Rosenbaum, W., & Suomela, J. (2020). Seeing Far vs. Seeing Wide: Volume Complexity of Local Graph Problems. Retrieved from https://arxiv.org/abs/1907.08160.


Cite as: https://hdl.handle.net/21.11116/0000-0007-98C0-4
Abstract
Consider a graph problem that is locally checkable but not locally solvable:
given a solution we can check that it is feasible by verifying all
constant-radius neighborhoods, but to find a solution each node needs to
explore the input graph at least up to distance $\Omega(\log n)$ in order to
produce its output. We consider the complexity of such problems from the
perspective of volume: how large a subgraph does a node need to see in order to
produce its output. We study locally checkable graph problems on bounded-degree
graphs. We give a number of constructions that exhibit tradeoffs between
deterministic distance, randomized distance, deterministic volume, and
randomized volume:
- If the deterministic distance is linear, it is also known that randomized
distance is near-linear. In contrast, we show that there are problems with
linear deterministic volume but only logarithmic randomized volume.

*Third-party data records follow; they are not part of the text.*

(** The accepted part of the click handler always returns. *)
Lemma placeAndEvaluate_returns (idx : Z) (s : state) :
  ∃ s', placeAndEvaluate idx s = Normal tt s'.
Proof.
  unfold placeAndEvaluate. unfold_m. simpl.
  destruct (checkWin _) as [[w c|]|]; simpl; eauto.
Qed.

(** The click handler, case by case. *)
Lemma applyMove_rejected (idx : Z) (s : state) (r : reason) :
  rejection idx s = Some r →
  applyMove idx s =
    match querySelector idx with
    | Some i => Normal tt (reported r i s)
    | None => Abrupt TypeError s
    end.
Proof.
  intros Hr. unfold applyMove, bind at 1.
  rewrite validateMove_rejection, Hr.
  by destruct (querySelector idx).
Qed.

Lemma applyMove_accepted (idx : Z) (s : state) :
  rejection idx s = None →
  applyMove idx s =
    (update (with_isProcessing true) ;;
     placeAndEvaluate idx ;;
     update (with_isProcessing false)) s.
Proof.
  intros Hr. unfold applyMove, bind at 1.
  by rewrite validateMove_rejection, Hr.
Qed.

Lemma rejection_None (idx : Z) (s : state) :
  rejection idx s = None ↔
  isProcessing s = false ∧ finished s = false ∧ JsArray.get (cells s) idx = Null.
Proof.
  unfold rejection.
  destruct (isProcessing s), (finished s); try (split; [done|intros (?&?&?); done]).
  case_bool_decide; split; try done. by intros (_ & _ & ?).
Qed.

(** The board after an accepted move. *)
Lemma applyMove_accepted_cells (idx : Z) (s : state) :
  rejection idx s = None →
  cells (final (applyMove idx s)) =
    JsArray.set (cells s) idx (Str (currentPlayer s)).
Proof.
  intros Hr. rewrite applyMove_accepted by done.
  unfold placeAndEvaluate. unfold_m. simpl.
  destruct (checkWin _) as [[w c|]|]; simpl; done.
Qed.

Lemma applyMove_rejected_final (idx : Z) (s : state) (r : reason) :
  rejection idx s = Some r →
  ∃ l, final (applyMove idx s) = with_console (console s ++ l) s.
Proof.
  intros Hr. rewrite (applyMove_rejected idx s r Hr).
  destruct (querySelector idx) as [i|]; simpl.
  - by exists (feedback r i s).
  - exists []. unfold with_console. by rewrite app_nil_r, state_eta.
Qed.
(** * Persona Analysis API: the [/analyze] handler of [backend/main.py]

    A shallow embedding of [analyze_product] and of the Python operations it
    relies on, followed by the properties of the handler: validation, stage
    isolation, the three tallies, representative sampling and enrichment.

    Conventions.
    - A Python [str] is a [string]; the model covers ASCII text, characters
      above 127 are carried along as caseless, non-blank, non-digit symbols.
    - A loosely typed JSON scalar is a [pyval]; a dictionary key that may be
      absent is an [option].
    - Counters are [nat]; a parsed age is a [Z].
    - The handler is embedded on values. The aggregation is embedded a second
      time on a store of objects held by reference, where the dictionaries it
      creates and updates in place, and the objects it is handed, are apart;
      the two embeddings are proved to agree.
    - The [print] calls of the handler have no effect on the response and are
      left out; the interpreter's optional cap on the number of digits of an
      integer conversion is not modelled. *)

From Stdlib Require Import ZArith Lia Ascii String.
From stdpp Require Import gmap strings list.

Local Open Scope string_scope.
Local Open Scope nat_scope.
Local Open Scope list_scope.

(** ** Python strings *)

Module PyString.

(** [str.isspace] on one ASCII character: TAB..CR, FS..US and the blank. *)
Definition isspace (c : ascii) : bool :=
  let n := nat_of_ascii c in
  ((9 <=? n) && (n <=? 13)) || ((28 <=? n) && (n <=? 32)).

Definition isupper (c : ascii) : bool :=
  let n := nat_of_ascii c in (65 <=? n) && (n <=? 90).

Definition lower_char (c : ascii) : ascii :=
  if isupper c then ascii_of_nat (nat_of_ascii c + 32) else c.

(** [s.lower()] *)
Fixpoint lower (s : string) : string :=
  match s with
  | EmptyString => EmptyString
  | String c r => String (lower_char c) (lower r)
  end.

Fixpoint lstrip (s : string) : string :=
  match s with
  | EmptyString => EmptyString
  | String c r => if isspace c then lstrip r else s
  end.

Fixpoint rstrip (s : string) : string :=
  match s with
  | EmptyString => EmptyString
  | String c r =>
      match rstrip r with
      | EmptyString => if isspace c then EmptyString else String c EmptyString
      | r' => String c r'
      end
  end.

(** [s.strip()] *)
Definition strip (s : string) : string := rstrip (lstrip s).

(** [s.startswith(p)] *)
Fixpoint startswith (p s : string) : bool :=
  match p, s with
  | EmptyString, _ => true
  | String a p', String b s' => if decide (a = b) then startswith p' s' else false
  | String _ _, EmptyString => false
  end.

(** The value of a decimal digit character. *)
Definition digit_value (c : ascii) : option Z :=
  let n := nat_of_ascii c in
  if (48 <=? n) && (n <=? 57) then Some (Z.of_nat (n - 48)) else None.

Definition digit_char (d : Z) : ascii := ascii_of_nat (48 + Z.to_nat d).

(** Decimal digits of a non-negative integer, most significant first,
    pushed in front of [acc]. *)
Fixpoint digits_fuel (fuel : nat) (n : Z) (acc : string) : string :=
  match fuel with
  | O => acc
  | S fuel' =>
      let acc' := String (digit_char (n mod 10)) acc in
      if (n <? 10)%Z then acc' else digits_fuel fuel' (n / 10) acc'
  end.

Definition str_of_nonneg (n : Z) : string :=
  digits_fuel (S (Z.to_nat (Z.log2 n))) n "".

(** [str(n)] for an [int]. *)
Definition str_of_Z (n : Z) : string :=
  if (n <? 0)%Z then String "-" (str_of_nonneg (- n)) else str_of_nonneg n.

(** The scanner of [int(s)] behind the sign: decimal digits, with single
    underscores allowed between two digits. *)
Inductive scan_state := AtStart | AfterDigit | AfterUnderscore.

- We prove a volume hierarchy theorem for randomized complexity: among
problems with linear deterministic volume complexity, there are infinitely many
distinct randomized volume complexity classes between $\Omega(\log n)$ and
$O(n)$. This hierarchy persists even when restricting to problems whose
randomized and deterministic distance complexities are $\Theta(\log n)$.
- Similar hierarchies exist for polynomial distance complexities: for any $k,
\ell \in N$ with $k \leq \ell$, there are problems whose randomized and
deterministic distance complexities are $\Theta(n^{1/\ell})$, randomized volume
complexities are $\Theta(n^{1/k})$, and whose deterministic volume complexities
are $\Theta(n)$.
Additionally, we consider connections between our volume model and massively
parallel computation (MPC). We give a general simulation argument that any
volume-efficient algorithm can be transformed into a space-efficient MPC
algorithm.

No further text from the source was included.